There are a number of contributing factors to the steep decline in apprentice and trainee numbers. The ongoing impact of lockdowns has had a significant impact. We have witnessed many businesses reorganising their affairs to prepare for the full impact of a COVID-19 induced recession which, for many, has meant reducing their workforce to skeleton crews to stay afloat. Other businesses are holding off on new commencements until they start operating profitability again.

At the same time, like the wider economy, our industry is preparing for a potential cessation of JobKeeper payments, and those who have been invisibly “stood down” becoming visible in cancellation numbers.

Apprentice and trainee numbers “falling off a cliff”, as it were, would fundamentally debase the Australian economy of a significant skills foundation. This would not only hamper economic recovery in the short-term but reduce the future competitiveness of the Australian labour market and economy internationally.

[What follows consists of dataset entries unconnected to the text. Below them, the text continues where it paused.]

Definition send_block (p : PeerId) (st : Sending) (c : Cid) : Sending :=
  let pw := sd_wants st in
  if bool_decide (c ∈ want_blocks pw) then st
  else mkSending (mkWant ({[c]} ∪ want_blocks pw) (want_haves pw ∖ {[c]}))
         (index_add c p (sd_index st)) (sd_out st ++ [c]).

Definition send_have (bw : gset Cid) (p : PeerId) (st : Sending) (c : Cid) : Sending :=
  let pw := sd_wants st in
  if bool_decide (c ∈ bw) then st
  else if negb (bool_decide (c ∈ want_blocks pw)) && negb (bool_decide (c ∈ want_haves pw)) then
    mkSending (mkWant (want_blocks pw) ({[c]} ∪ want_haves pw)) (index_add c p (sd_index st))
      (sd_out st ++ [c])
  else st.

Definition send_wants (p : PeerId) (bs hs : list Cid) (q : MessageQueue) (m : PeerWantManager) :
    MessageQueue * PeerWantManager :=
  match peer_wants m !! p with
  | Some pw =>
      let st := foldl (send_block p) (mkSending pw (want_peers m) []) bs in
      let flt_want_blocks := sd_out st in
      let st := foldl (send_have (broadcast_wants m) p) (mkSending (sd_wants st) (sd_index st) []) hs in
      let flt_want_haves := sd_out st in
      ((if negb (bool_decide (flt_want_blocks = [])) || negb (bool_decide (flt_want_haves = []))
        then add_wants flt_want_blocks flt_want_haves q else q),
       mk (<[p := sd_wants st]> (peer_wants m)) (sd_index st) (broadcast_wants m))
  | None => (q, m)
  end.

(** The macro [send!] of [send_cancels]: one key, then all keys of one peer. *)
Definition cancel_key (bw : gset Cid) (st : PeerWant * gset Cid) (c : Cid) : PeerWant * gset Cid :=
  let '(pw, to_cancel) := st in
  if negb (bool_decide (c ∈ want_blocks pw)) && negb (bool_decide (c ∈ want_haves pw)) then st
  else (mkWant (want_blocks pw ∖ {[c]}) (want_haves pw ∖ {[c]}),
        if bool_decide (c ∈ bw) then to_cancel else {[c]} ∪ to_cancel).

Definition cancel_peer (bw bc : gset Cid) (cancels : list Cid)
    (st : gmap PeerId PeerWant * queues) (p : PeerId) : gmap PeerId PeerWant * queues :=
  let '(pws, qs) := st in
  match pws !! p with
  | Some pw =>
      let '(pw, to_cancel) := foldl (cancel_key bw) (pw, bc) cancels in
      (<[p := pw]> pws,
       if bool_decide (to_cancel = ∅) then qs else alter (add_cancels to_cancel) p qs)
  | None => (pws, qs)
  end.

What is keeping us on track?

  • JobTrainer

    Prime Minister Scott Morrison and Minister for Employment, Skills, Small and Family Business, the Hon. Michaelia Cash, today announced the JobTrainer package, which will aim to deliver more than 340,000 training places across Australia for school-leavers, or people who have lost employment due to COVID-19. The package will include the delivery of free short courses in high priority areas facing potential skills shortages or high demand; so far the Government has indicated this may include healthcare and social assistance, transport, postal and warehousing, manufacturing, retail trade and wholesale trade. The Federal Government have committed $500 million so far, expecting states and territories who choose to sign up to match the figure through split contributions.

  • Supporting Apprentices and Trainees

    When the severity of the pandemic first became apparent, the Federal Government moved quickly to introduce the Supporting Apprentices and Trainees (SAT) wage subsidy and today announced a further $1.5 billion will be invested in the program. The SAT dictates that small businesses who retain existing apprentices and trainees receive a 50 per cent subsidy, and employers of any size who re-engage an apprentice or trainee that has been displaced from a small business will similarly attract a subsidy.

    So far, more than 74,000 payments have been made, through the SAT wage subsidy, to employers supporting the retention of apprentices and trainees in small businesses. Our teams have been working around the clock to ensure employers can put this subsidy in place to secure the future of their apprentices.

  • Delivering Skills for Today and Tomorrow

    The Federal Government announced a $585 million skills package on 1 July 2020, Delivering Skills for Today and Tomorrow. The package aims to centre VET as a pathway of choice for school leavers and career changers and was released in response to required reform identified in the Expert review of Australia’s vocational education and training system.

  • Apprenticeship and Traineeship Re-engagement Incentive

    The Western Australian Government recently announced it will provide $6,000 in financial support for employers who take on a displaced apprentice, and $3,000 for taking on a displaced trainee. The Apprenticeship and Traineeship Re-engagement Incentive is aimed at helping employers maintain a pipeline of skilled workers during COVID-19 recovery.

What is the opportunity for employers?

Leveraging the financial stimulus available, individual businesses have an opportunity to positively impact the economy by supporting young people in developing their skills. This, in turn, will increase the capability and capacity of a business to remain competitive and build economic resilience, undoubtedly making them more productive and, in turn, competitive.

As the only national Apprenticeship Network Provider, MEGT is poised to support employers source and engage apprentices or trainees for their business, interpret the state-specific VET environments, and navigate what Federal structures are available as we collectively pursue economic recovery. Without doubt, the retention of apprentices and trainees is a crucial component of our country’s economic recovery. Without the next generation of youth and talent the pain of the pandemic may well last even longer.